Kfar Tikva heißt „Dorf der Hoffnung“ und ist „Ort und Zuhause für besondere Menschen“. So steht es auf dem Eingangsschild des kleinen Ortes, das den Besucher freundlich begrüßt. In malerischer Umgebung liegt das Dorf auf einem Hügel zwischen Haifa und Nazareth, am Fuße des Karmelgebirges, am Rande der weiten Jesre‘elebene.
Seit 50 Jahren hilft Kfar Tikva "besonderen Menschen" mit deutscher Unterstützung, Dinge selbst zu tun.

In Kfar Tikva leben zurzeit 203 Menschen „mit besonderen Bedürfnissen“. „Chaverim“, „Freunde“, pflegen die Sozialarbeiter ihre Schützlinge zu nennen.

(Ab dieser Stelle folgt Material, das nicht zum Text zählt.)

Lemma dict_keys_set (d : pydict) (k : string) (v : pyval) :
  dict_keys (dict_set d k v) =
  if dict_has d k then dict_keys d else (dict_keys d ++ [k])%list.
Proof.
  induction d as [|[k0 v0] d IH]; simpl; [reflexivity|].
  destruct (String.eqb k0 k) eqn:E0; simpl; [reflexivity|].
  unfold dict_keys in *. rewrite IH. destruct (dict_has d k); reflexivity.
Qed.

Lemma dict_has_keys (d : pydict) (k : string) :
  dict_has d k = true <-> In k (dict_keys d).
Proof.
  induction d as [|[k0 v0] d IH]; simpl; [split; [discriminate | tauto]|].
  rewrite orb_true_iff, IH, String.eqb_eq. tauto.
Qed.

Lemma dict_of_pairs_from (kvs : list (string * pyval)) (acc : pydict)
      (k : string) (default : pyval) :
  NoDup (dict_keys acc) ->
  NoDup (dict_keys (fold_left (fun d kv => dict_set d (fst kv) (snd kv)) kvs acc)) /\
  dict_get (fold_left (fun d kv => dict_set d (fst kv) (snd kv)) kvs acc) k default =
    dict_get (rev kvs) k (dict_get acc k default).
Proof.
  revert acc. induction kvs as [|[k0 v0] kvs IH]; intros acc Hn; simpl.
  - split; [exact Hn | reflexivity].
  - assert (Hn' : NoDup (dict_keys (dict_set acc k0 v0))).
    { rewrite dict_keys_set. destruct (dict_has acc k0) eqn:E; [exact Hn|].
      apply NoDup_app; [exact Hn | repeat constructor; simpl; tauto |].
      intros x Hx [<- | []]. apply dict_has_keys in Hx. congruence. }
    destruct (IH _ Hn') as [H1 H2]. split; [exact H1|].
    rewrite H2, dict_get_app, dict_get_set. reflexivity.
Qed.
(** Wherever the idiom stands, the rule rewrites it. *)
Lemma ok_fires n : forall a name k b,
  length a < n ->
  all_in CWord name -> name <> [] -> all_in CDigit k -> k <> [] ->
  exists a' w b',
    subst r t (a ++ name ++ ok_mid ++ k ++ tl ++ b)
    = a' ++ expand t [(2, k); (1, w ++ name)] ++ b' /\
    all_in CWord w.
Proof.
  induction n as [|n IH]; intros a name k b L Fn Nn Fk Nk; [lia|].
  destruct (match_at r (a ++ name ++ ok_mid ++ k ++ tl ++ b))
    as [[c rest]|] eqn:M.
  - rewrite (subst_fire r t _ c rest Hnull M).
    apply match_at_sound in M. destruct M as (mt & E & D).
    destruct (shape _ _ _ D) as (W & Dg & -> & -> & FW & NW & FD & ND).
    symmetry in E. apply app_eq_app in E.
    destruct E as (l & [[E1 E2]|[E1 E2]]).
    + destruct l as [|x l].
      * rewrite app_nil_r in E1. cbn [app] in E2.
        destruct (IH [] name k b) as (a' & w & b' & Es & Fw); auto.
        { subst a. destruct W; [contradiction|]. simpl in *. lia. }
        cbn [app] in Es. rewrite <- E2, Es.
        eexists. exists w, b'. split; [|exact Fw].
        now rewrite <- app_assoc.
      * destruct (ok_overlap a (x :: l) name k b W Dg rest)
          as (-> & -> & ->); auto; [discriminate|].
        exists [], a, (subst r t b). split; [reflexivity|].
        unfold all_in in *. apply Forall_app in FW. tauto.
    + subst a rest.
      destruct (IH l name k b) as (a' & w & b' & Es & Fw); auto.
      { rewrite length_app in L. destruct W; [contradiction|].
        simpl in L. lia. }
      rewrite Es. eexists. exists w, b'. split; [|exact Fw].
      now rewrite <- app_assoc.
  - destruct a as [|x a].
    + cbn [app] in M. rewrite matches in M; auto. discriminate.
    + cbn [app] in *. rewrite (subst_copy _ _ _ _ M).
      destruct (IH a name k b) as (a' & w & b' & Es & Fw); auto.
      { simpl in L. lia. }
      rewrite Es. exists (x :: a'), w, b'. split; auto.
Qed.
End OkIdiom.
Definition orElse (binding : option string) (default : string) : string :=
  match binding with
  | Some s => if String.eqb s "" then default else s
  | None => default
  end.

(** What [c.json] is given: a JSON value, or the result of [analyzeUrl]. *)
Inductive Body : Type :=
| BodyValue (v : JSValue)
| BodyResult (r : ScanResult).

Record Reply : Type := mkReply { replyStatus : N; replyBody : Body }.

(** [c.json(v)] and [c.json(v, status)] *)
Definition c_json (body : Body) (status : N) : Reply := mkReply status body.

(** The object of the inner [catch]. *)
Definition lambdaFailure (message : string) : JSValue :=
  JObj [ ("success", JBool false);
         ("error", JStr ("Lambda scan failed: " ++ message));
         ("riskScore", JNum 0);
         ("hasCookieBanner", JBool false);
         ("hasPrivacyPolicy", JBool false);
         ("hasAiFeatures", JBool false);
         ("adaIssues", JBool true);
         ("aiRetentionIssues", JBool true);
         ("gdprIssues", JBool true);
         ("shadowAiIssues", JBool true);
         ("detectedIssues", JArr [JStr "Scan temporarily unavailable - please try again"]) ].

(** The object of the outer [catch]. *)
Definition scanUnavailable : JSValue :=
  JObj [ ("error", JStr "Failed to scan URL");
         ("success", JBool false);
         ("riskScore", JNum 64);
         ("hasCookieBanner", JBool false);
         ("hasPrivacyPolicy", JBool false);
         ("hasAiFeatures", JBool false);
         ("adaIssues", JBool true);
         ("aiRetentionIssues", JBool true);
         ("gdprIssues", JBool true);
         ("shadowAiIssues", JBool true);
         ("detectedIssues", JArr [JStr "Scan temporarily unavailable - please try again"]) ].

(** The reply of the outer [catch]. *)
Definition unavailable (error : JSError) : Reply :=
  let statusCode :=
    if JsString.includes (errMessage error) "429"
       || JsString.includes (errMessage error) "rate limit"
    then 429%N else 500%N in
  c_json (BodyValue scanUnavailable) statusCode.

Definition urlRequired : Reply :=
  c_json (BodyValue (JObj [("error", JStr "URL is required")])) 400.

Definition invalidUrlFormat : Reply :=
  c_json (BodyValue (JObj [("error", JStr "Invalid URL format")])) 400.

(** [url.startsWith('http') ? url : `https://${url}`] *)
Definition withScheme (url : string) : string :=
  if JsString.startsWith url "http" then url else "https://" ++ url.

Section Scan.

Variable aws_fetch : Lambda.LambdaInvokeOptions -> string -> FetchOutcome.
Variable ToString_outside : JSValue -> JSError + string.
(** C10 fails when a call is resumed after another call has run.
    [seekToChunk] checks its index before [await Speech.stop()] and
    stores it after.  On the story heard to its end (idle, three chunks),
    [seekToChunk(2)] is accepted and suspended; [speakText("Hi.")], called
    before it is resumed, loads a text of one chunk; the resumed
    [seekToChunk] then sets [currentChunkIndex] to 2 with one chunk
    loaded, and hands the progress callback chunk 3 of 1 with progress
    3. *)
Theorem stale_seek_breaks_index_invariant :
  let w := androidAt 9500 in
  let seek := seekToChunk w 2 finished in
  let between := run w (speakText w hi None (suspendedAt seek)) in
  let st' := run w (resume w seek between) in
  (Reachable wordsSpoken finished /\ wellFormed finished /\
   isPlaying finished || isPaused finished = false /\
   isInitiatingPlayback finished = false /\
   chunkCount finished = 3%Z) /\
  (exists k, seek = Await (emit EvStop finished) k) /\
  (wellFormed between /\ chunks between = [hi] /\
   currentChunkIndex between = 0%Z) /\
  chunks st' = [hi] /\ currentChunkIndex st' = 2%Z /\
  ~ indexInRange st' /\
  hd_error (log st') = Some (EvProgress 3 1 (3 # 1)) /\
  ~ progressOk 3 1 (3 # 1).
Proof.
  cbv zeta.
  assert (R : Reachable wordsSpoken finished) by exact finished_reachable.
  assert (W : wellFormed finished)
    by (apply (reachable_wellFormed wordsSpoken); exact R).
  assert (E : exists k, seekToChunk (androidAt 9500) 2 finished
                        = Await (emit EvStop finished) k).
  { unfold seekToChunk.
    assert (G1 : negb (truthy (currentText finished))
                 || (chunkCount finished =? 0)%Z = false)
      by (vm_compute; reflexivity).
    assert (G2 : (2 <? 0)%Z || (chunkCount finished <=? 2)%Z = false)
      by (vm_compute; reflexivity).
    rewrite G1, G2. cbv zeta. unfold awaitStop. eexists. reflexivity. }
  split; [|split; [exact E|split; [|split; [|split; [|split; [|split]]]]]].
  - split; [exact R|]. split; [exact W|].
    repeat split; vm_compute; reflexivity.
  - split; [|split; vm_compute; reflexivity].
    destruct E as [k ->]. cbn [suspendedAt].
    apply wf_speakText, wf_stop, W.
  - vm_compute. reflexivity.
  - vm_compute. reflexivity.
  - intros [_ H].
    assert (C : chunkCount
                  (run (androidAt 9500)
                     (resume (androidAt 9500)
                        (seekToChunk (androidAt 9500) 2 finished)
                        (run (androidAt 9500)
                           (speakText (androidAt 9500) hi None
                              (suspendedAt
                                 (seekToChunk (androidAt 9500) 2 finished))))))
                = 1%Z) by (vm_compute; reflexivity).
    assert (I : currentChunkIndex
                  (run (androidAt 9500)
                     (resume (androidAt 9500)
                        (seekToChunk (androidAt 9500) 2 finished)
                        (run (androidAt 9500)
                           (speakText (androidAt 9500) hi None
                              (suspendedAt
                                 (seekToChunk (androidAt 9500) 2 finished))))))
                = 2%Z) by (vm_compute; reflexivity).
    rewrite C, I in H.
    assert (2 < 1)%Z; [|lia]. apply H. vm_compute. discriminate.
  - vm_compute. reflexivity.
  - unfold progressOk. intros [[_ H] _]. lia.
Qed.

(* ===================================================================== *)
(** * Further properties *)
(* ===================================================================== *)

(* ===================================================================== *)
(** ** More on the chunker *)
(* ===================================================================== *)

Lemma ink_nil_blank s : ink s = [] -> Forall (fun c => isWhiteSpace c = true) s.
Proof.
  induction s as [|c r IH]; simpl; [constructor|].
  destruct (isWhiteSpace c) eqn:E; simpl; [|discriminate].
  intro H. constructor; auto.
Qed.

Lemma blank_ink_nil s : Forall (fun c => isWhiteSpace c = true) s -> ink s = [].
Proof. induction 1 as [|c r Hc _ IH]; simpl; [reflexivity|]. now rewrite Hc. Qed.

Lemma ink_trim_nonnil s : ink s <> [] -> trim s <> [].
Proof. intros H E. apply H. rewrite <- ink_trim, E. reflexivity. Qed.

Lemma tidy_ink s : tidy s = true -> ink s <> [].
Proof.
  intro H. apply tidy_inv in H. destruct H as (A & B & _).
  destruct s as [|c r]; [congruence|]. simpl in B. simpl. rewrite B. discriminate.
Qed.

(** *** Sparse strings and their pieces *)

Lemma startsWs_head_piece p r :
  startsWs r = false ->
  startsWs (hd [] (splitSentencesFrom p false r)) = false.
Proof.
  destruct r as [|d r']; [reflexivity|]. simpl. intro E. rewrite E.
  pose proof (splitSentencesFrom_nonnil (isTerminator d) false r') as N.
  destruct (splitSentencesFrom (isTerminator d) false r'); [congruence|].
  simpl. exact E.
Qed.

Lemma sparse_cons c h :
  sparse (c :: h) =
  (if isWhiteSpace c then (c =? SPACE)%N && negb (startsWs h) else true)
  && sparse h.
Proof. reflexivity. Qed.

Lemma splitSentencesFrom_sparse s : forall p,
  sparse s = true ->
  Forall (fun x => sparse x = true) (splitSentencesFrom p false s).
Proof.
  induction s as [|c r IH]; intros p HS; [repeat constructor|].
  assert (HSr : sparse r = true) by (eapply sparse_tail; eauto).
  rewrite sparse_cons in HS. apply andb_true_iff in HS. destruct HS as [HS _].
  simpl. destruct (isWhiteSpace c) eqn:E.
  - apply andb_true_iff in HS. destruct HS as [Hc Hr].
    apply negb_true_iff in Hr. destruct p.
    + rewrite (splitSentencesFrom_restart false true r Hr).
      constructor; [reflexivity|now apply IH].
    + pose proof (IH false HSr) as F.
      pose proof (startsWs_head_piece false r Hr) as Hh.
      destruct (splitSentencesFrom false false r) as [|h t];
        [repeat constructor; simpl; now rewrite E, Hc|].
      inversion F; subst. simpl. constructor; [|assumption].
      rewrite sparse_cons, E, Hc. simpl in Hh. rewrite Hh. assumption.
  - pose proof (IH (isTerminator c) HSr) as F.
    destruct (splitSentencesFrom (isTerminator c) false r) as [|h t];
      [repeat constructor; simpl; now rewrite E|].
    inversion F; subst. simpl. constructor; [|assumption].
    rewrite sparse_cons, E. assumption.
Qed.

Lemma sentences_sparse text :
  Forall (fun s => sparse s = true) (splitSentences (normalize text)).
Proof.
  apply splitSentencesFrom_sparse. apply normalize_shape.
Qed.

Lemma sparse_skipn i : forall s, sparse s = true -> sparse (skipn i s) = true.
Proof.
  induction i as [|i IH]; intros s H; [exact H|].
  destruct s as [|c r]; [reflexivity|]. simpl. apply IH.
  eapply sparse_tail; eauto.
Qed.

Lemma endsWs_skipn i : forall s,
  i < length s -> endsWs (skipn i s) = endsWs s.
Proof.
  induction i as [|i IH]; intros s H; [reflexivity|].
  destruct s as [|c r]; [simpl in H; lia|]. simpl in H.
  cbn [skipn]. rewrite IH by lia. symmetry. apply endsWs_cons.
  intro E. subst. simpl in H. lia.
Qed.

(** Two code units of a sparse string that does not end in white space
    are never both white space. *)
Lemma sparse_window_ink t n :
  sparse t = true -> endsWs t = false -> t <> [] -> 2 <= n ->
  ink (firstn n t) <> [].
Proof.
  intros HS HE Hne Hn.
  destruct n as [|[|n]]; try lia.
  destruct t as [|c [|d r]]; [congruence| |].
  - simpl in HE. simpl. rewrite HE. discriminate.
  - rewrite sparse_cons in HS. cbn [firstn ink filter].
    destruct (isWhiteSpace c) eqn:E; cbn [negb]; [|discriminate].
    apply andb_true_iff in HS. destruct HS as [HS _].
    apply andb_true_iff in HS. destruct HS as [_ HS].
    apply negb_true_iff in HS. simpl in HS. rewrite HS. discriminate.
Qed.

Lemma MAX_CHUNK_LEN_two : 2 <= MAX_CHUNK_LEN.
Proof. apply Nat.leb_le. reflexivity. Qed.

Lemma sliceLoop_ink s : forall fuel i,
  sparse s = true -> endsWs s = false ->
  Forall (fun c => ink c <> []) (sliceLoop fuel i s).
Proof.
  induction fuel as [|f IH]; intros i HS HE; simpl; [constructor|].
  destruct (i <? length s) eqn:E; [|constructor].
  apply Nat.ltb_lt in E. constructor; [|now apply IH].
  unfold slice. apply sparse_window_ink.
  - now apply sparse_skipn.
  - now rewrite endsWs_skipn.
  - intro N. apply (f_equal (@length _)) in N.
    rewrite length_skipn in N. cbn [length] in N. lia.
  - pose proof MAX_CHUNK_LEN_two. lia.
Qed.

Lemma chunkStep_ink_nonnil acc s :
  loopOk acc -> Forall (fun c => ink c <> []) (fst acc) ->
  tidy s = true -> sparse s = true ->
  Forall (fun c => ink c <> []) (fst (chunkStep acc s)).
Proof.
  destruct acc as [out buf]. unfold loopOk. cbn [fst snd].
  intros (_ & Hb & _) Ho Hs HS. unfold chunkStep.
  assert (Hout1 : Forall (fun c => ink c <> [])
                    (if truthy buf then out ++ [trim buf] else out)).
  { destruct (truthy buf) eqn:T; [|exact Ho].
    apply Forall_app. split; [exact Ho|]. constructor; [|constructor].
    destruct Hb as [->|Hb]; [discriminate|].
    rewrite ink_trim. now apply tidy_ink. }
  destruct (MAX_CHUNK_LEN <? length (trim (buf ++ SPACE :: s)));
    [|exact Ho].
  destruct (MAX_CHUNK_LEN <? length s); cbn [fst]; [|exact Hout1].
  apply Forall_app. split; [exact Hout1|].
  apply sliceLoop_ink; [exact HS|]. apply tidy_inv in Hs. tauto.
Qed.

Lemma chunkLoop_ink_nonnil sentences : forall acc,
  loopOk acc -> Forall (fun c => ink c <> []) (fst acc) ->
  Forall (fun s => tidy s = true) sentences ->
  Forall (fun s => sparse s = true) sentences ->
  Forall (fun c => ink c <> []) (fst (fold_left chunkStep sentences acc)).
Proof.
  induction sentences as [|s rest IH]; intros acc Ha Hi Ht Hs; simpl;
    [exact Hi|].
  inversion Ht; subst. inversion Hs; subst.
  apply IH; auto; [now apply chunkStep_ok|now apply chunkStep_ink_nonnil].
Qed.

Lemma buildChunks_ink_nonnil text :
  Forall (fun c => ink c <> []) (buildChunks text).
Proof.
  unfold buildChunks. cbv zeta.
  destruct (truthy (normalize text)) eqn:T; cbn [negb]; [|constructor].
  apply truthy_true in T.
  assert (A : loopOk ([], [])).
  { unfold loopOk. cbn [fst snd length]. repeat split; auto. lia. }
  pose proof (chunkLoop_ok _ _ A (sentences_tidy text T)) as H.
  pose proof (chunkLoop_ink_nonnil _ _ A (Forall_nil _)
                (sentences_tidy text T) (sentences_sparse text)) as G.
  destruct (fold_left chunkStep (splitSentences (normalize text)) ([], []))
    as [out buf].
  destruct H as (_ & Hb & _). cbn [fst snd] in *.
  destruct (truthy buf) eqn:Tb; [|exact G].
  apply Forall_app. split; [exact G|]. constructor; [|constructor].
  destruct Hb as [->|Hb]; [discriminate|].
  rewrite ink_trim. now apply tidy_ink.
Qed.

Lemma buildChunks_trim_nonnil text :
  Forall (fun c => trim c <> []) (buildChunks text).
Proof.
  eapply Forall_impl; [|apply buildChunks_ink_nonnil].
  intros c H. now apply ink_trim_nonnil.
Qed.

Lemma buildChunks_nil_blank text :
  buildChunks text = [] -> Forall (fun c => isWhiteSpace c = true) text.
Proof.
  intro H. apply ink_nil_blank. rewrite <- buildChunks_ink, H. reflexivity.
Qed.

(** X1.  Every chunk of every text is non-empty and holds a code unit
    that is not white space: trimmed, it is not empty, so the check of
    [speakChunkChain] for an empty utterance never stops the chain on a
    chunk. *)
Theorem chunks_never_blank text :
  Forall (fun c => c <> [] /\ trim c <> [] /\
                   exists u, In u c /\ isWhiteSpace u = false)
         (buildChunks text).
Proof.
  eapply Forall_impl; [|apply buildChunks_ink_nonnil].
  intros c H. split; [|split].
  - intro E. subst. now apply H.
  - now apply ink_trim_nonnil.
  - destruct (ink c) as [|u r] eqn:E; [congruence|].
    assert (I : In u (ink c)) by (rewrite E; now left).
    unfold ink in I. apply filter_In in I. destruct I as [I1 I2].
    exists u. split; [exact I1|]. now apply negb_true_iff.
Qed.

(** X2.  [buildChunks] returns no chunk exactly when the text is empty or
    all white space. *)
Theorem no_chunks_iff_blank text :
  buildChunks text = [] <-> Forall (fun c => isWhiteSpace c = true) text.
Proof.
  split; [apply buildChunks_nil_blank|apply buildChunks_blank].
Qed.

(** *** Normalizing twice *)

Lemma collapseWs_sparse s :
  sparse s = true ->
  collapseWs false s = s /\ (startsWs s = false -> collapseWs true s = s).
Proof.
  induction s as [|c r IH]; intro HS; [split; reflexivity|].
  assert (HSr : sparse r = true) by (eapply sparse_tail; eauto).
  destruct (IH HSr) as [A B].
  rewrite sparse_cons in HS. apply andb_true_iff in HS. destruct HS as [HS _].
  simpl. destruct (isWhiteSpace c) eqn:E.
  - apply andb_true_iff in HS. destruct HS as [Hc Hr].
    apply N.eqb_eq in Hc. apply negb_true_iff in Hr.
    split; [|discriminate]. rewrite (B Hr). now subst c.
  - rewrite A. split; reflexivity.
Qed.

Lemma normalize_fixed n :
  sparse n = true -> startsWs n = false -> endsWs n = false -> normalize n = n.
Proof.
  intros A B C. unfold normalize.
  rewrite (proj1 (collapseWs_sparse n A)). now apply trim_id.
Qed.

(** X3.  Normalizing white space twice is normalizing once, the chunks
    of the normalized text are the chunks of the text, and two texts with
    the same normal form have the same chunks. *)
Theorem chunks_of_normal_form text :
  normalize (normalize text) = normalize text /\
  buildChunks (normalize text) = buildChunks text /\
  (forall other, normalize other = normalize text ->
                 buildChunks other = buildChunks text).
Proof.
  assert (E : normalize (normalize text) = normalize text).
  { destruct (normalize_shape text) as (A & B & C). now apply normalize_fixed. }
  split; [exact E|]. split.
  - unfold buildChunks. now rewrite E.
  - intros other H. unfold buildChunks. now rewrite H.
Qed.
(* ===== verification/Lattices.v ===== *)
(** * The lattices of [common/include/lattices]

    Values of the durable store are merged by [do_merge]; a lattice type is the
    revealed element with its merge ([Lattice], lattice.hpp).  [JoinLaws] states
    what a merge promises to the lattices built on top of it: [MapLattice] is
    proved a join semilattice from the laws of its values only, which gives
    [VectorClock]. *)

From stdpp Require Import sorting.
From S2P Require Import Prelude CppString Common.

(** ** Definitions *)

(** [lattice.hpp]: the pure virtual [do_merge] of [Lattice<T>], the element left
    in [this] by merging [e] into it. *)
Class Lattice (T : Type) := do_merge : T → T → T.

(** The promise of a merge on the well-formed elements. *)
Class JoinLaws (T : Type) `{Lattice T} := {
  lat_ok : T → Prop;
  merge_ok : ∀ x y, lat_ok x → lat_ok y → lat_ok (do_merge x y);
  merge_assoc : ∀ x y z, lat_ok x → lat_ok y → lat_ok z →
    do_merge (do_merge x y) z = do_merge x (do_merge y z);
  merge_comm : ∀ x y, lat_ok x → lat_ok y → do_merge x y = do_merge y x;
  merge_idem : ∀ x, lat_ok x → do_merge x x = x }.

(** *** [BoolLattice] *)
Definition BoolLattice_do_merge (element e : bool) : bool := orb element e.

(** *** [MaxLattice<unsigned>]: the element is copied to an [int] first; comparing
    it with an [unsigned] converts it back. *)
Definition MaxLattice_do_merge (element e : Z) : Z :=
  let current := i32 element in
  if decide (u32 current < e) then e else element.

Definition MaxLattice_add (element n : Z) : Z := u32 (element + n).
Definition MaxLattice_subtract (element n : Z) : Z := u32 (element - n).

(** *** [SetLattice<string>] *)
Section set_lattice.
Context `{UnorderedIter}.

Definition SetLattice_do_merge (element e : gset string) : gset string :=
  foldl (λ s x, {[x]} ∪ s) element (set_iter e).

Definition SetLattice_insert (element : gset string) (e : string) : gset string :=
  {[e]} ∪ element.

Definition SetLattice_intersect (element s : gset string) : gset string :=
  foldl (λ res that_elem,
      foldl (λ res this_elem,
          if decide (this_elem = that_elem) then {[this_elem]} ∪ res else res)
        res (set_iter element))
    ∅ (set_iter s).

Definition SetLattice_size (element : gset string) : Z := u32 (Z.of_nat (size element)).

Definition SetLattice_project (f : string → bool) (element : gset string) : gset string :=
  foldl (λ res x, if f x then {[x]} ∪ res else res) ∅ (set_iter element).

End set_lattice.

(** *** [OrderedSetLattice<string>]: [ordered_set] is [std::set], which iterates in the
    order of its elements *)
Section ordered_set_lattice.

Definition ordered_iter (s : gset string) : list string := merge_sort String.le (elements s).

Definition OrderedSetLattice_do_merge (element e : gset string) : gset string :=
  foldl (λ s x, {[x]} ∪ s) element (ordered_iter e).

Definition OrderedSetLattice_size (element : gset string) : Z := u32 (Z.of_nat (size element)).

Definition OrderedSetLattice_insert (element : gset string) (e : string) : gset string := {[e]} ∪ element.

Definition OrderedSetLattice_intersect (element s : gset string) : gset string :=
  foldl (λ res that_elem,
      foldl (λ res this_elem,
          if decide (this_elem = that_elem) then {[this_elem]} ∪ res else res)
        res (ordered_iter element))
    ∅ (ordered_iter s).

Definition OrderedSetLattice_project (f : string → bool) (element : gset string) : gset string :=
  foldl (λ res x, if f x then {[x]} ∪ res else res) ∅ (ordered_iter element).

End ordered_set_lattice.

(** *** [MapLattice<string, V>] *)
Section map_lattice.
Context `{UnorderedIter} {V : Type} `{Lattice V}.

Definition insert_pair (element : gmap string V) (k : string) (v : V) : gmap string V :=
  match element !! k with
  | Some x => <[k := do_merge x v]> element
  | None => <[k := v]> element
  end.

Definition MapLattice_do_merge (element m : gmap string V) : gmap string V :=
  foldl (λ el p, insert_pair el p.1 p.2) element (map_iter m).

Definition MapLattice_project (f : V → bool) (element : gmap string V) : gmap string V :=
  foldl (λ res p, if f p.2 then
           (match res !! p.1 with Some _ => res | None => <[p.1 := p.2]> res end) else res)
    ∅ (map_iter element).

Definition MapLattice_contains (element : gmap string V) (k : string) : bool :=
  match element !! k with None => false | Some _ => true end.

Definition MapLattice_key_set (element : gmap string V) : gset string :=
  foldl (λ res p, {[p.1]} ∪ res) ∅ (map_iter element).

Definition MapLattice_size (element : gmap string V) : Z := u32 (Z.of_nat (size element)).

(** [at] is only called on keys that are there. *)
Definition MapLattice_intersect (element other : gmap string V) : gmap string V :=
  foldl (λ res p,
      match element !! p.1 with
      | Some v => insert_pair (insert_pair res p.1 v) p.1 p.2
      | None => res
      end)
    ∅ (map_iter other).

Definition MapLattice_remove (element : gmap string V) (k : string) : gmap string V :=
  match element !! k with Some _ => delete k element | None => element end.

End map_lattice.

#[export] Instance max_lattice : Lattice Z := MaxLattice_do_merge.
#[export] Instance set_lattice_inst `{UnorderedIter} : Lattice (gset string) := SetLattice_do_merge.
#[export] Instance map_lattice_inst `{UnorderedIter} {V} `{Lattice V} :
  Lattice (gmap string V) := MapLattice_do_merge.

(** [VectorClock] of the causal lattices: a map of [MaxLattice<unsigned>]. *)
Abbreviation VectorClock := (gmap string Z).

(** *** [LWWPairLattice<string>] *)
Record TimestampValuePair := { timestamp : Z; tv_value : string }.

#[export] Instance TimestampValuePair_eq_dec : EqDecision TimestampValuePair.
Proof. solve_decision. Defined.

Definition LWWPairLattice_do_merge (element p : TimestampValuePair) : TimestampValuePair :=
  if decide (timestamp p >= timestamp element) then p else element.

Definition TimestampValuePair_size (p : TimestampValuePair) : Z := u32 (Z.of_nat (String.length (tv_value p)) + 8).

(** *** The causal lattices, over [SetLattice<string>] *)
Record VectorClockValuePair := {
  sk_vector_clock : VectorClock;
  sk_value : gset string }.

Record MultiKeyCausalPayload := {
  mk_vector_clock : VectorClock;
  mk_dependencies : gmap string VectorClock;
  mk_value : gset string }.

Section causal.
Context `{UnorderedIter}.

Definition SingleKeyCausalLattice_do_merge (element p : VectorClockValuePair) : VectorClockValuePair :=
  let prev := sk_vector_clock element in
  let vc := do_merge (sk_vector_clock element) (sk_vector_clock p) in
  if decide (vc = sk_vector_clock p) then
    {| sk_vector_clock := vc; sk_value := sk_value p |}
  else if decide (vc ≠ prev) then
    {| sk_vector_clock := vc; sk_value := do_merge (sk_value element) (sk_value p) |}
  else {| sk_vector_clock := vc; sk_value := sk_value element |}.

Definition MultiKeyCausalLattice_do_merge (element p : MultiKeyCausalPayload) : MultiKeyCausalPayload :=
  let prev := mk_vector_clock element in
  let vc := do_merge (mk_vector_clock element) (mk_vector_clock p) in
  if decide (vc = mk_vector_clock p) then
    {| mk_vector_clock := vc; mk_dependencies := mk_dependencies p; mk_value := mk_value p |}
  else if decide (vc ≠ prev) then
    {| mk_vector_clock := vc;
       mk_dependencies := do_merge (mk_dependencies element) (mk_dependencies p);
       mk_value := do_merge (mk_value element) (mk_value p) |}
  else {| mk_vector_clock := vc; mk_dependencies := mk_dependencies element;
          mk_value := mk_value element |}.

(** The sizes they report: two words for every entry of a clock. *)
Definition VectorClock_bytes (vc : VectorClock) : Z := u64 (MapLattice_size vc * 2 * 4).

Definition MultiKeyCausalPayload_size (p : MultiKeyCausalPayload) : Z :=
  let dep_size := foldl (λ n d,
      u32 (u32 (n + Z.of_nat (String.length d.1)) + VectorClock_bytes d.2)) 0 (map_iter (mk_dependencies p)) in
  u32 (VectorClock_bytes (mk_vector_clock p) + dep_size + SetLattice_size (mk_value p)).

Gegründet wurde das „Hoffnungsdorf“ Anfang der 1960er Jahre von Dr. Siegfried Hirsch, einem Juden aus Königsberg. Er hatte einen Ort gesucht, an dem seine geistig behinderte Tochter weitgehend selbständig leben könne. Andere Holocaustüberlebende schlossen sich dem Projekt an. Nach den traumatischen Erfahrungen des Holocaust sollten die eigenen Kinder nicht mit weißen Kitteln konfrontiert, sondern gefördert werden und entsprechend ihren Fähigkeiten leben können. Der von Christen gegründete deutsche Verein „Zedakah e.V.“ schickte in den Gründerjahren einige Dutzend Volontäre nach Israel, um das Dorf mit aufzubauen.

Ursprünglich war das Dorf für Nachkommen von Holocaustüberlebenden gegründet worden. Heute leben dort aber auch andere Menschen: Sie haben ganz unterschiedliche Hintergründe, physische und psychische Einschränkungen. Um in Kfar Tikva leben zu dürfen, müssen die Bewohner mindestens 18 Jahre alt sein.

Aufgrund der alternden Bevölkerung im Dorf gibt es inzwischen sogar einzelne Pflegeplätze. Trotzdem stehen seit der Gründerzeit bis heute alle Aktivitäten mit den Chaverim stets unter dem Motto: „Hilf mir, es selbst zu tun“.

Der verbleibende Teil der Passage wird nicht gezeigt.